_To do_
Give back the lines of the records exactly, starting at the first and ending at the one with "intros (ids &".

_Collected data_
☆ ☆ ☆ ☆ ☆

Lemma crc32_update_u32 c bs : is_u32 c -> is_u32 (crc32_update c bs).
Proof.
  revert c; induction bs as [|b bs IH]; intros c Hc; cbn; [done|]. apply IH. by apply crc32_byte_u32.
Qed.

Lemma crc32_update_inj a b bs :
  is_u32 a -> is_u32 b -> crc32_update a bs = crc32_update b bs -> a = b.
Proof.
  revert a b; induction bs as [|x bs IH]; intros a b Ha Hb; cbn; [done|].
  intros E%IH; [|by apply crc32_byte_u32..]. by apply crc32_byte_inj_register in E.
Qed.

Lemma ChecksumIEEE_u32 bs : (ChecksumIEEE bs < 256 ^ N.of_nat 4)%N.
Proof. change (256 ^ N.of_nat 4)%N with (2 ^ 32)%N. apply lxor_lt; [|done]. by apply crc32_update_u32. Qed.

(** Two inputs that differ in exactly one byte have different checksums. *)
Lemma ChecksumIEEE_one_byte pre x y post :
  ChecksumIEEE (pre ++ x :: post) = ChecksumIEEE (pre ++ y :: post) -> x = y.
Proof.
  unfold ChecksumIEEE. intros E%lxor_cancel_r. unfold crc32_update in E.
  rewrite !fold_left_app in E. cbn [fold_left] in E.
  apply (crc32_update_inj _ _ post) in E; [|apply crc32_byte_u32, (crc32_update_u32 _ pre); done..].
  apply crc32_byte_inj_byte in E; [done|]. by apply (crc32_update_u32 _ pre).
Qed.

(** ** The record frame *)

Lemma encodeRecord_Ok t p r :
  encodeRecord t p = Ok r <->
  (N.of_nat (length p) <= maxRecordPayloadSize)%N /\
  r = headerAndPayload t p ++ be32 (ChecksumIEEE (headerAndPayload t p)).
Proof.
  unfold encodeRecord. destruct (N.ltb_spec maxRecordPayloadSize (N.of_nat (length p))).
  - split; [done|]. intros [? _]. lia.
  - split; [by intros [= <-]|]. by intros [_ ->].
Qed.
Lemma configuration_roundtrip c bs r :
  wal_configuration_ok c -> encodeConfiguration c = Ok bs ->
  decodeConfiguration (bs ++ r) = Ok (c, r).
Proof.
  intros (Hn & Hok & Hnd). unfold encodeConfiguration, decodeConfiguration.
  destruct (N.ltb_spec max_u32 (N.of_nat (length (Voters c)))) as [|Hu]; [done|].
  intros (ids & ->%encodeVoterIDs_voters & <-%(inj Ok))%bind_Ok.
  rewrite <- app_assoc, read_uint_app by by apply u32_width. cbn [wrap_err mbind result_bind].
  destruct (N.ltb_spec maxWALConfigurationVoters (N.of_nat (length (Voters c)))); [lia|].
  destruct c as [[|v vs]]; [done|]. cbn [Voters] in *.
  destruct (N.eqb_spec (N.of_nat (length (v :: vs))) 0); [cbn in *; lia|].
  rewrite Nat2N.id.
  erewrite decodeVoterIDs_voters by (apply decodeVoters_encode; [done..|set_solver]). done.
Qed.

Lemma membership_roundtrip m bs r :
  wal_membership_ok m -> encodeMembership m = Ok bs -> decodeMembership (bs ++ r) = Ok (m, r).
Proof.
  destruct m as [c j]. intros [Hc Hj]. unfold encodeMembership, decodeMembership.
  cbn [mem_Current mem_Joint] in *. intros (cb & Ec%wrap_err_Ok & H)%bind_Ok.
  destruct j as [[o n]|].
  - cbn [joint_Old joint_New] in *. destruct Hj as [Ho Hn].
    apply bind_Ok in H as (ob & Eo%wrap_err_Ok & H).
    apply bind_Ok in H as (nb & En%wrap_err_Ok & <-%(inj Ok)).
    rewrite <- !app_assoc, read_uint_app by done. cbn [wrap_err mbind result_bind].
    rewrite N.eqb_refl. cbn [negb app read_byte wrap_err mbind result_bind].
    rewrite bool_decide_false by naive_solver.
    rewrite (configuration_roundtrip c cb) by done. cbn.
    rewrite (configuration_roundtrip o ob) by done. cbn.
    by rewrite (configuration_roundtrip n nb).
  - apply (inj Ok) in H as <-.
    rewrite <- !app_assoc, read_uint_app by done. cbn [wrap_err mbind result_bind].
    rewrite N.eqb_refl. cbn [negb app read_byte wrap_err mbind result_bind].
    rewrite bool_decide_false by naive_solver.
    rewrite (configuration_roundtrip c cb) by done. done.
Qed.

Lemma encodeMembership_nonempty m bs : encodeMembership m = Ok bs -> length bs ≠ 0.
Proof.
  unfold encodeMembership. intros (cb & _ & H)%bind_Ok.
  assert (forall tl, length ((be32 stateMembershipMagic ++ [stateMembershipVersion] ++ cb) ++ tl) ≠ 0)
    as Hne by (intros tl; rewrite !length_app, be_encode_length; lia).
  destruct (mem_Joint m).
  - apply bind_Ok in H as (ob & _ & H). apply bind_Ok in H as (nb & _ & <-%(inj Ok)). apply Hne.
  - apply (inj Ok) in H as <-. apply Hne.
Qed.

Lemma state_roundtrip p bs :
  state_ok p -> encodeStatePayload p = Ok bs -> decodeStatePayload bs = Ok p.
Proof.
  destruct p as [t v m]. intros [Ht Hm]. unfold encodeStatePayload, decodeStatePayload. cbn [ps_CurrentTerm ps_VotedFor ps_Membership] in *.
  destruct (N.ltb_spec max_u32 (N.of_nat (length (string_bytes v)))) as [|Hu]; [done|].
  intros (mb & Em%wrap_err_Ok & <-%(inj Ok))%bind_Ok.
  rewrite read_uint_app by exact Ht. cbn [wrap_err mbind result_bind].
  rewrite read_uint_app by by apply u32_width. cbn [wrap_err mbind result_bind].
  rewrite length_app.
  destruct (N.ltb_spec (N.of_nat (length (string_bytes v) + length mb)) (N.of_nat (length (string_bytes v)))); [lia|].
  rewrite Nat2N.id, read_full_app by done. cbn [wrap_err mbind result_bind].
  rewrite String.string_of_list_byte_of_string.
  pose proof (encodeMembership_nonempty _ _ Em) as Hne%Nat.eqb_neq. rewrite Hne.
  rewrite <- (app_nil_r mb), (membership_roundtrip m) by done. done.
Qed.

Lemma entry_roundtrip e bs r :
  entry_u64 e -> encodeEntry e = Ok bs -> decodeEntry (bs ++ r) = Ok (e, r).
Proof.
  destruct e as [i t d]. intros [Hi Ht]. unfold encodeEntry, decodeEntry. cbn [le_Index le_Term le_Data] in *.
  destruct (N.ltb_spec max_u32 (N.of_nat (length d))) as [|Hu]; [done|]. intros <-%(inj Ok).
  rewrite <- !app_assoc, read_uint_app by exact Hi. cbn [wrap_err mbind result_bind].
  rewrite read_uint_app by exact Ht. cbn [wrap_err mbind result_bind].
  rewrite read_uint_app by by apply u32_width. cbn [wrap_err mbind result_bind].
  rewrite length_app. destruct (N.ltb_spec (N.of_nat (length d + length r)) (N.of_nat (length d))); [lia|].
  by rewrite Nat2N.id, read_full_app.
Qed.

Lemma encodeEntry_length e bs : encodeEntry e = Ok bs -> 20 <= length bs.
Proof.
  unfold encodeEntry. destruct (_ <? _)%N; [done|]. intros <-%(inj Ok).
  rewrite !length_app, !be_encode_length. lia.
Qed.

Lemma encodeEntries_length t es bs : encodeEntries t es = Ok bs -> 20 * length es <= length bs.
Proof.
  revert bs; induction es as [|e es IH]; intros bs; cbn; [by intros [= <-]|].
  intros (h & Hh%wrap_err_Ok%encodeEntry_length & H)%bind_Ok.
  apply bind_Ok in H as (tl & Htl%IH & <-%(inj Ok)). rewrite length_app. lia.
Qed.

Lemma entries_roundtrip t t' es bs acc r :
  Forall entry_u64 es -> encodeEntries t es = Ok bs ->
  decodeEntries t' (length es) acc (bs ++ r) = Ok (acc ++ es, r).
Proof.
  revert bs acc; induction es as [|e es IH]; intros bs acc Hu; cbn.
  { intros <-%(inj Ok). by rewrite app_nil_r. }
  apply Forall_cons in Hu as [He Hu].
  intros (h & Hh%wrap_err_Ok & H)%bind_Ok. apply bind_Ok in H as (tl & Htl & <-%(inj Ok)).
  rewrite <- app_assoc, (entry_roundtrip e) by done. cbn. rewrite (IH tl) by done. by rewrite <- app_assoc.
Qed.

☆ ☆ ☆ ☆ ☆

_Written answer_
Lemma crc32_update_u32 c bs : is_u32 c -> is_u32 (crc32_update c bs).
Proof.
  revert c; induction bs as [|b bs IH]; intros c Hc; cbn; [done|]. apply IH. by apply crc32_byte_u32.
Qed.

Lemma crc32_update_inj a b bs :
  is_u32 a -> is_u32 b -> crc32_update a bs = crc32_update b bs -> a = b.
Proof.
  revert a b; induction bs as [|x bs IH]; intros a b Ha Hb; cbn; [done|].
  intros E%IH; [|by apply crc32_byte_u32..]. by apply crc32_byte_inj_register in E.
Qed.

Lemma ChecksumIEEE_u32 bs : (ChecksumIEEE bs < 256 ^ N.of_nat 4)%N.
Proof. change (256 ^ N.of_nat 4)%N with (2 ^ 32)%N. apply lxor_lt; [|done]. by apply crc32_update_u32. Qed.

(** Two inputs that differ in exactly one byte have different checksums. *)
Lemma ChecksumIEEE_one_byte pre x y post :
  ChecksumIEEE (pre ++ x :: post) = ChecksumIEEE (pre ++ y :: post) -> x = y.
Proof.
  unfold ChecksumIEEE. intros E%lxor_cancel_r. unfold crc32_update in E.
  rewrite !fold_left_app in E. cbn [fold_left] in E.
  apply (crc32_update_inj _ _ post) in E; [|apply crc32_byte_u32, (crc32_update_u32 _ pre); done..].
  apply crc32_byte_inj_byte in E; [done|]. by apply (crc32_update_u32 _ pre).
Qed.

(** ** The record frame *)

Lemma encodeRecord_Ok t p r :
  encodeRecord t p = Ok r <->
  (N.of_nat (length p) <= maxRecordPayloadSize)%N /\
  r = headerAndPayload t p ++ be32 (ChecksumIEEE (headerAndPayload t p)).
Proof.
  unfold encodeRecord. destruct (N.ltb_spec maxRecordPayloadSize (N.of_nat (length p))).
  - split; [done|]. intros [? _]. lia.
  - split; [by intros [= <-]|]. by intros [_ ->].
Qed.
Lemma configuration_roundtrip c bs r :
  wal_configuration_ok c -> encodeConfiguration c = Ok bs ->
  decodeConfiguration (bs ++ r) = Ok (c, r).
Proof.
  intros (Hn & Hok & Hnd). unfold encodeConfiguration, decodeConfiguration.
  destruct (N.ltb_spec max_u32 (N.of_nat (length (Voters c)))) as [|Hu]; [done|].
  intros (ids & ->%encodeVoterIDs_voters & <-%(inj Ok))%bind_Ok.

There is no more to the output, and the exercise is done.